**SUPPLIED DATA:**

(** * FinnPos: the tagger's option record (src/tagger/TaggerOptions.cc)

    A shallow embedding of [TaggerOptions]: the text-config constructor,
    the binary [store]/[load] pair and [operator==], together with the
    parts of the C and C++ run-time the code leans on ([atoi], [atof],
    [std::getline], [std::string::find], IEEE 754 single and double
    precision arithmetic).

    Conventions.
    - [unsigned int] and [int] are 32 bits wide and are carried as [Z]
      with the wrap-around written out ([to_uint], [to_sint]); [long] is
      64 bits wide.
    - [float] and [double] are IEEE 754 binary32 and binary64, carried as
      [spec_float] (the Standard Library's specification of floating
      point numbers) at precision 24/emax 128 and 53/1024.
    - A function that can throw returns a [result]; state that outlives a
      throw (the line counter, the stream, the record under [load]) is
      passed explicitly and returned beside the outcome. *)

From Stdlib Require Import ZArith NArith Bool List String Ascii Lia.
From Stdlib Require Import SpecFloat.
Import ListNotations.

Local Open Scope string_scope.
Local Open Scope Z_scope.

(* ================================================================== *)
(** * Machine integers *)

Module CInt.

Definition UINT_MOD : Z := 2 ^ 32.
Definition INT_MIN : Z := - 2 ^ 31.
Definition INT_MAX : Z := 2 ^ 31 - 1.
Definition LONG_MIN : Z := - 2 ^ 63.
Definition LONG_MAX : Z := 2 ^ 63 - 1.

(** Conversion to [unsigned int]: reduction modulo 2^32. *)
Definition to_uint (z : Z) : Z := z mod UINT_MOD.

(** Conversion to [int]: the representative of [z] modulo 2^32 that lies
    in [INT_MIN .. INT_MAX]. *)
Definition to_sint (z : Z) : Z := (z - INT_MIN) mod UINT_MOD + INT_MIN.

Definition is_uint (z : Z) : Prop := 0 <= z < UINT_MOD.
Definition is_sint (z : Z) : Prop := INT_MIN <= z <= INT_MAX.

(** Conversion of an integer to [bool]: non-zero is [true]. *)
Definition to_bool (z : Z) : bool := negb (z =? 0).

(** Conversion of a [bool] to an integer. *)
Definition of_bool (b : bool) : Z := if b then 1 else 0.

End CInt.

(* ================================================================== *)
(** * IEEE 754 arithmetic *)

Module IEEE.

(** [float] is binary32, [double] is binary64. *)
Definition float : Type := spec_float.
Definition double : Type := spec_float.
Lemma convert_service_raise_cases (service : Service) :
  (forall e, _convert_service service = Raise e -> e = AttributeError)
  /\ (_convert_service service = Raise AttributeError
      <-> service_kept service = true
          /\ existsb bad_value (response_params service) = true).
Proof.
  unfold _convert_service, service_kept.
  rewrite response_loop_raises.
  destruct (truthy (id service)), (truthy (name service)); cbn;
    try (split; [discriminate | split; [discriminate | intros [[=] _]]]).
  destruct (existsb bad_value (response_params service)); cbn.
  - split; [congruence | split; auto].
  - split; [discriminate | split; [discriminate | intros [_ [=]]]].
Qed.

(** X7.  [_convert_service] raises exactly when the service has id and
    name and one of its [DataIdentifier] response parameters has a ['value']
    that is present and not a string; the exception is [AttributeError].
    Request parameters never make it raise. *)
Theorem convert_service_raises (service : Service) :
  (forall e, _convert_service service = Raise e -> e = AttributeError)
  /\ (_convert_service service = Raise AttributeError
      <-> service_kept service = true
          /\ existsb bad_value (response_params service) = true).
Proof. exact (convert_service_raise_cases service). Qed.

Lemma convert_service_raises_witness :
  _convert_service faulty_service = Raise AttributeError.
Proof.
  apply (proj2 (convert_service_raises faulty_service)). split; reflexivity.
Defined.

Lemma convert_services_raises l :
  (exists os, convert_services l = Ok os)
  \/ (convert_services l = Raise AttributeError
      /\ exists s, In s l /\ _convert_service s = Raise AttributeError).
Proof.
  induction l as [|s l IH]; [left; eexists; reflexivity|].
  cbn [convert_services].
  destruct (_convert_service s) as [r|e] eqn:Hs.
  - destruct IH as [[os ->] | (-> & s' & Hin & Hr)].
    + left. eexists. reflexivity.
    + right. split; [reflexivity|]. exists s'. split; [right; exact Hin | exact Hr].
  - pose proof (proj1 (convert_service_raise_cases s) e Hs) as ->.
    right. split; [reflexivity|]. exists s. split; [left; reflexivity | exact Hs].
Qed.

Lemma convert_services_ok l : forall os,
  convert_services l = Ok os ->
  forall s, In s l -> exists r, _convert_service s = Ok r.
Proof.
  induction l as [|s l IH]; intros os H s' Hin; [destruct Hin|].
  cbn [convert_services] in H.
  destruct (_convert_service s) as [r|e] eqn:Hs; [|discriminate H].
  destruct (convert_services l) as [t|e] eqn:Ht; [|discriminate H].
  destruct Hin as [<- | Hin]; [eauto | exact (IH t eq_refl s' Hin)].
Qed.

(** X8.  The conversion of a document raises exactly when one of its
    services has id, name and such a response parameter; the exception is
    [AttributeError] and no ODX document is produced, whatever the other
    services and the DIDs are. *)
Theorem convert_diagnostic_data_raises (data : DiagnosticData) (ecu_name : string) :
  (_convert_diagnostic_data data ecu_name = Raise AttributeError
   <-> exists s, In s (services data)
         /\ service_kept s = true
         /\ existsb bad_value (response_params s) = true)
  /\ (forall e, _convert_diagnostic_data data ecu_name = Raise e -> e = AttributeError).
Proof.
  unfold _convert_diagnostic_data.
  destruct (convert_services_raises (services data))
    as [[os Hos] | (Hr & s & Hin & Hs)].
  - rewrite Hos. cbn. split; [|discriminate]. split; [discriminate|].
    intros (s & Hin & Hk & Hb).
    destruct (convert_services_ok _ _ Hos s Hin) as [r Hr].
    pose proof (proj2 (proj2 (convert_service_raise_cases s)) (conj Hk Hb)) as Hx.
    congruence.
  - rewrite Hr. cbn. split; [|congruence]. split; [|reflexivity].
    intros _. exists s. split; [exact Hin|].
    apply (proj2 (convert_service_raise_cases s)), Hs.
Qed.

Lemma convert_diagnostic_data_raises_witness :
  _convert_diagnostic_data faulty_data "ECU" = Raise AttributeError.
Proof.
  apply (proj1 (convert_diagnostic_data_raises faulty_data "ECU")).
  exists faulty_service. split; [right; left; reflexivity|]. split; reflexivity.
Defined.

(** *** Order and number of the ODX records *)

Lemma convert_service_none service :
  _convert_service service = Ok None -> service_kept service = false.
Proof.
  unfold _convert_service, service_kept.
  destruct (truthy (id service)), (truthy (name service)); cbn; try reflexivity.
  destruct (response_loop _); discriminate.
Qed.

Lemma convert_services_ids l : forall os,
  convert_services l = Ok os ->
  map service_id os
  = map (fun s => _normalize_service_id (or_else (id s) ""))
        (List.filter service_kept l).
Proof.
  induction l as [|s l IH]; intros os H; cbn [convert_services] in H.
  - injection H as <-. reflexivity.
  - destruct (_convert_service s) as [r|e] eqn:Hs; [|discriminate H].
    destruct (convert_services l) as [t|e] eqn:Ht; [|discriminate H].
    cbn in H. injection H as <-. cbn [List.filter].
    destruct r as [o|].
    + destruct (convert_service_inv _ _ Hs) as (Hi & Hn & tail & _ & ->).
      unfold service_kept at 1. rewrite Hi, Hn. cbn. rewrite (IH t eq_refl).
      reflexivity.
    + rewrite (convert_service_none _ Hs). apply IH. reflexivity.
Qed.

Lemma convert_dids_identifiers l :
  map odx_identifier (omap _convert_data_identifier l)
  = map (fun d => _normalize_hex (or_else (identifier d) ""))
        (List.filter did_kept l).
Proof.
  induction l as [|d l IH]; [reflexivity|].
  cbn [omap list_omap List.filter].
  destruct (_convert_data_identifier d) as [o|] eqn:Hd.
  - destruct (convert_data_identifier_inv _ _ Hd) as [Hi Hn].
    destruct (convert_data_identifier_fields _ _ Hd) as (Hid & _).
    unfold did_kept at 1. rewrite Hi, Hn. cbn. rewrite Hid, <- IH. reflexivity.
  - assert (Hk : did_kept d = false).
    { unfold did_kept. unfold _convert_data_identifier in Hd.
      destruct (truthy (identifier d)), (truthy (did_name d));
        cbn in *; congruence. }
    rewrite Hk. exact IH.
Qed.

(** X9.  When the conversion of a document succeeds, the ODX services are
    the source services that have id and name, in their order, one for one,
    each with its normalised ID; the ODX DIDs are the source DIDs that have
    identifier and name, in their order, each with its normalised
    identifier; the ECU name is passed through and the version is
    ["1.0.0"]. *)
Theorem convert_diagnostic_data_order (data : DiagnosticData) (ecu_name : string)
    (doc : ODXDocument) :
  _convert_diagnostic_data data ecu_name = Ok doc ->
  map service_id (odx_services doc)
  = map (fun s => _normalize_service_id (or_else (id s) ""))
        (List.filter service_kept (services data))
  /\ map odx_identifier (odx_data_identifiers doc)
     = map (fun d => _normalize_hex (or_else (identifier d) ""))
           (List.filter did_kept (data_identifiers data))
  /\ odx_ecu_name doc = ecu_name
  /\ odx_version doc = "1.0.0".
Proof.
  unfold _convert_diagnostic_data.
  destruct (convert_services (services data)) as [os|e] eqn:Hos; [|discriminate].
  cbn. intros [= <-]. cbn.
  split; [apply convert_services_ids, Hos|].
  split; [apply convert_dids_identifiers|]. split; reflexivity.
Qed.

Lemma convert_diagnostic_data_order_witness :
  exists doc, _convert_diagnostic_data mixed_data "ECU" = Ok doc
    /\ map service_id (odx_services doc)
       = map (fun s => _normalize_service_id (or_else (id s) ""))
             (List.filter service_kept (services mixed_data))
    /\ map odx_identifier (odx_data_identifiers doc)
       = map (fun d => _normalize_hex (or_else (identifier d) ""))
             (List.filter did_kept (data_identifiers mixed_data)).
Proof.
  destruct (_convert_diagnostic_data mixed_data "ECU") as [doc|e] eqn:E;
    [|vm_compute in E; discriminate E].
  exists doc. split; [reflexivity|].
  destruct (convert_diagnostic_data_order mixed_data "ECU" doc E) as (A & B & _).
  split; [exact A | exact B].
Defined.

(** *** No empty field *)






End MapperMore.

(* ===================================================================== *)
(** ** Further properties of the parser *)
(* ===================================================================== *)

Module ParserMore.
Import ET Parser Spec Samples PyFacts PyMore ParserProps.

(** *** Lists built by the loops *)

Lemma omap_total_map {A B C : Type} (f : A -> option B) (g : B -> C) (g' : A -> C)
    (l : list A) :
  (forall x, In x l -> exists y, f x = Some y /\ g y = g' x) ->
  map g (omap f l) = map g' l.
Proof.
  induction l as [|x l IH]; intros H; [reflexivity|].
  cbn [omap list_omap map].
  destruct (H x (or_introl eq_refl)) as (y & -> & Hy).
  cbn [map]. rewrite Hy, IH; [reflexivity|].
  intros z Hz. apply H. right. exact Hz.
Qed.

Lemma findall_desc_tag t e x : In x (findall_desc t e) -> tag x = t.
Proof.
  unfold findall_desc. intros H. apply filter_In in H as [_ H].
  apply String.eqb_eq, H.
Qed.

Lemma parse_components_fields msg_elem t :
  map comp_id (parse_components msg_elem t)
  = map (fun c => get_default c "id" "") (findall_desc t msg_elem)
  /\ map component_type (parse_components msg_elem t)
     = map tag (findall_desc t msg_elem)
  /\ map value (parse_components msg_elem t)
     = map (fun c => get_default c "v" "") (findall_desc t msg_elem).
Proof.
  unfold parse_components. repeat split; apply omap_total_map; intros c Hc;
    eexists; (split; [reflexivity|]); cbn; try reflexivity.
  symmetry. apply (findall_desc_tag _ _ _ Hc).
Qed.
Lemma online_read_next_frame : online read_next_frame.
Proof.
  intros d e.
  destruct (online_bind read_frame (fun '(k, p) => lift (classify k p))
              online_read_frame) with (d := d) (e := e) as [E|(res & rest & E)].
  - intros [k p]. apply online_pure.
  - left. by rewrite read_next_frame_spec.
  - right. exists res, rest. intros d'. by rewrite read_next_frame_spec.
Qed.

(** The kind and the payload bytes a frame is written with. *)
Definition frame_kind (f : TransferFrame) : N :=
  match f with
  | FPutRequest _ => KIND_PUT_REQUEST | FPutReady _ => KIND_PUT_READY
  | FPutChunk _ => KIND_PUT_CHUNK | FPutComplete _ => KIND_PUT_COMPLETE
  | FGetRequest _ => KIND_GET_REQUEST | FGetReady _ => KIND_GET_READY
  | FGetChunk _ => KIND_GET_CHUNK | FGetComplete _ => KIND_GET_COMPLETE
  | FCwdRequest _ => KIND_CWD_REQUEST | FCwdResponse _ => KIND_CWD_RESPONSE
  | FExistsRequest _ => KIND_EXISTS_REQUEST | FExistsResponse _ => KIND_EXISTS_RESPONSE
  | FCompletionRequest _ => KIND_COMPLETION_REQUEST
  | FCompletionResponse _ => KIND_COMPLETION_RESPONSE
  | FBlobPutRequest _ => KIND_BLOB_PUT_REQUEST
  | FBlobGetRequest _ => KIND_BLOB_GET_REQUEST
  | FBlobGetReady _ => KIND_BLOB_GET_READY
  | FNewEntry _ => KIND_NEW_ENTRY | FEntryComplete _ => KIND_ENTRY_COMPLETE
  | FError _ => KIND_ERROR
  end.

**ABOUT THIS EXERCISE:** From the records above, retype only the lines starting at the line that contains "match f with" and ending at the line that contains "FGetReady _ => KIND_GET_READY", both included.

**OUTPUT BELOW:**
  match f with
  | FPutRequest _ => KIND_PUT_REQUEST | FPutReady _ => KIND_PUT_READY
  | FPutChunk _ => KIND_PUT_CHUNK | FPutComplete _ => KIND_PUT_COMPLETE
  | FGetRequest _ => KIND_GET_REQUEST | FGetReady _ => KIND_GET_READY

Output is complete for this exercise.